摘要

Background: The diagnosis of cerebral vasospasm is hampered by lack of an accurate, noninvasive test. Computed tomographic angiography (CTA) may be useful but the correlation between arterial diameters determined from catheter digital subtraction angiography (DSA) and CTA over a range of artery sizes would need to be determined to show this. The purpose of this study was to determine the correlation between artery diameters measured on DSA and multidetector CTA.

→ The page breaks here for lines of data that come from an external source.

(* ===== verification/SqlTotal.v ===== *)
(** The SQL front end always answers: the proofs that [lex] and [parse] return
    or fail with a positioned error on every input.

    A text is valid UTF-8, as a [String] of the source is; the lexer keeps to
    character boundaries, where it may slice, and reads names of word bytes, texts
    that are valid again and integers of 64 bits ([kind_wf]).
    [runs m p Q] says that the computation [m], started in the parser state [p],
    either returns with [Q] or fails with an error that carries a byte offset. *)

From S2P Require Import Prelude Bytes SqlAst SqlLexer SqlParser.
From Stdlib Require Import Ascii.

(** ** Characters *)

(** Whole characters: what follows decides alone. *)
Definition whole (v : bytes) : Prop := ∀ x, utf8_valid (v ++ x) = utf8_valid x.

Lemma whole_nil : whole [].
Proof. done. Qed.
Lemma whole_app v w : whole v → whole w → whole (v ++ w).
Proof. intros Hv Hw x. by rewrite <- app_assoc, Hv, Hw. Qed.
Lemma whole_valid v : whole v → utf8_valid v = true.
Proof. intros Hv. specialize (Hv []). by rewrite app_nil_r in Hv. Qed.

Definition is_ascii (b : u8) : bool := in_range 0 127 b.

Lemma whole_ascii b : is_ascii b = true → whole [b].
Proof. intros Hb x. cbn [app utf8_valid]. unfold is_ascii in Hb. by rewrite Hb. Qed.

Lemma utf8_first b r :
  utf8_valid (b :: r) = true →
  ∃ t r', r = t ++ r' ∧ length (b :: t) = char_len b ∧ utf8_valid r' = true ∧ whole (b :: t).
Proof.
  intros Hv. cbn [utf8_valid] in Hv. destruct (in_range 0 127 b) eqn:H0.
  { exists [], r. split_and!; [done| |done|by apply whole_ascii].
    unfold in_range in H0. zify_bools. unfold char_len. by rewrite (proj2 (Z.ltb_lt _ _)) by lia. }
  assert (128 ≤ u8_val b)%Z as Hlo.
  { pose proof (u8_val_range b). unfold in_range in H0. apply andb_false_iff in H0 as [?|?]; zify_bools; lia. }
  unfold char_len. rewrite (proj2 (Z.ltb_ge _ 128)) by lia.
  destruct r as [|b1 r]; [done|]. destruct (in_range 194 223 b) eqn:H1.
  { exists [b1], r. apply andb_true_iff in Hv as [Hb1 Hv]. split_and!; [done| |done|].
    - unfold in_range in H1. zify_bools. by rewrite (proj2 (Z.ltb_lt _ _)) by lia.
    - intros x. cbn [app utf8_valid]. by rewrite H0, H1, Hb1. }
  destruct r as [|b2 r]; [done|]. destruct (in_range 224 239 b) eqn:H2.
  { exists [b1; b2], r. apply andb_true_iff in Hv as [Hb Hv]. split_and!; [done| |done|].
    - unfold in_range in H2. zify_bools. by rewrite (proj2 (Z.ltb_ge _ 224)), (proj2 (Z.ltb_lt _ _)) by lia.
    - intros x. cbn [app utf8_valid]. by rewrite H0, H1, H2, Hb. }
  destruct r as [|b3 r]; [done|]. destruct (in_range 240 244 b) eqn:H3; [|done].
  exists [b1; b2; b3], r. apply andb_true_iff in Hv as [Hb Hv]. split_and!; [done| |done|].
  - unfold in_range in H3. zify_bools. by rewrite (proj2 (Z.ltb_ge _ 224)), (proj2 (Z.ltb_ge _ 240)) by lia.
  - intros x. cbn [app utf8_valid]. by rewrite H0, H1, H2, H3, Hb.
Qed.
Lemma sort_rows_safe s order rows msg : Forall (row_ok s) rows → sort_rows s order rows ≠ Panic msg.
Proof.
  intros Hr. unfold sort_rows. destruct order as [[c asc]|]; [|done]. destruct (column_index s c) as [i|] eqn:Hi; [|done].
  cbn [ok_or mbind result_bind]. assert (sort_cells i rows = Ok tt) as ->; [|done].
  assert (try_map (E:=io_error) (λ row, index row i) rows = Ok ((λ row, cell row i) <$> rows)) as H.
  { apply try_map_ok. induction Hr as [|row rows Hrow _ IH]; constructor; [|done].
    apply index_ok. unfold cell. destruct (lookup_lt_is_Some_2 row i) as [v Hv]; [|by rewrite Hv].
    rewrite (Forall2_length _ _ _ Hrow). by eapply column_index_range. }
  unfold sort_cells. rewrite H. by destruct rows as [|? [|? ?]].
Qed.

Lemma truncate_incl limit rows s : Forall (row_ok s) rows → Forall (row_ok s) (truncate limit rows).
Proof. rewrite !Forall_forall. intros H row Hr. by apply H, (truncate_sub limit). Qed.

Lemma filter_rows_ok s f rows : Forall (row_ok s) rows → Forall (row_ok s) (List.filter f rows).
Proof.
  rewrite !Forall_forall. intros Hr row Hin. apply list_elem_of_In, List.filter_In in Hin as [Hin _].
  by apply Hr, list_elem_of_In.
Qed.

Lemma run_query_safe s q rows msg : Forall (row_ok s) rows → run_query s q rows ≠ Panic msg.
Proof.
  intros Hr. unfold run_query.
  pose proof (try_filter_safe (λ row, matches_filter (s_filter q) row s) rows) as Hf.
  destruct (try_filter _ rows) as [kept|e|p] eqn:Hk; [|done|].
  2: { exfalso. apply (Hf p); [|done]. eapply Forall_impl; [exact Hr|]. intros row Hrow p'. by apply matches_safe. }
  cbn [mbind result_bind]. destruct (sort_rows s (s_order q) kept) as [sorted|e|p] eqn:Hs; [|done|].
  2: { exfalso. eapply (sort_rows_safe s); [|exact Hs]. apply try_filter_ok in Hk as [-> _]. by apply filter_rows_ok. }
  cbn [mbind result_bind]. destruct (projection s (s_projection q)) as [[names indexes]|e|p] eqn:Hp; [|done|by apply projection_safe in Hp].
  cbn [mbind result_bind]. apply sort_rows_ok in Hs. apply try_filter_ok in Hk as [-> _].
  rewrite (project_rows s); [done| |by eapply projection_range]. apply truncate_incl. rewrite Hs. by apply filter_rows_ok.
Qed.

Section laws.
Context {S : Type} `{HL : KvLaws S view ok is_str fails}.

Methods: Two hundred forty artery diameters were measured in DSA and CTA from 46 patients who underwent both studies within 12 hours of each other. Axial cross section, maximum intensity projection, and volume-rendered images were measured and compared by linear correlation. Two independent readers measured CTA diameters to determine interobserver variability by linear correlation. Values also were categorized and compared by chi(2) and kappa statistics. Analysis was repeated with unmeasurable arteries assigned a value of 0.
Results: There were significant correlations between arterial diameters measured on DSA and those from CTA measured by any method (R(2) ranging from 0.45 to 0.76, P < .0001), although there was a tendency for the slope of this relationship to be less than 1, indicating underestimation of diameter of large and overestimation of diameter of small arteries with CTA. Computed tomographic angiography diameters also correlated significantly between the 2 reviewers with higher values often when unmeasureable arteries were assigned a value of 0 (kappa = 0.23-0.55, P < .0001).
Conclusion: Arterial diameters measured on multidetector CTA correlate well with those determined from DSA and should permit use of CTA for quantitative study of cerebral vasospasm and other conditions requiring accurate measurement of arterial diameters. The limitation of CTA remains the inability to measure some arteries due to artifact.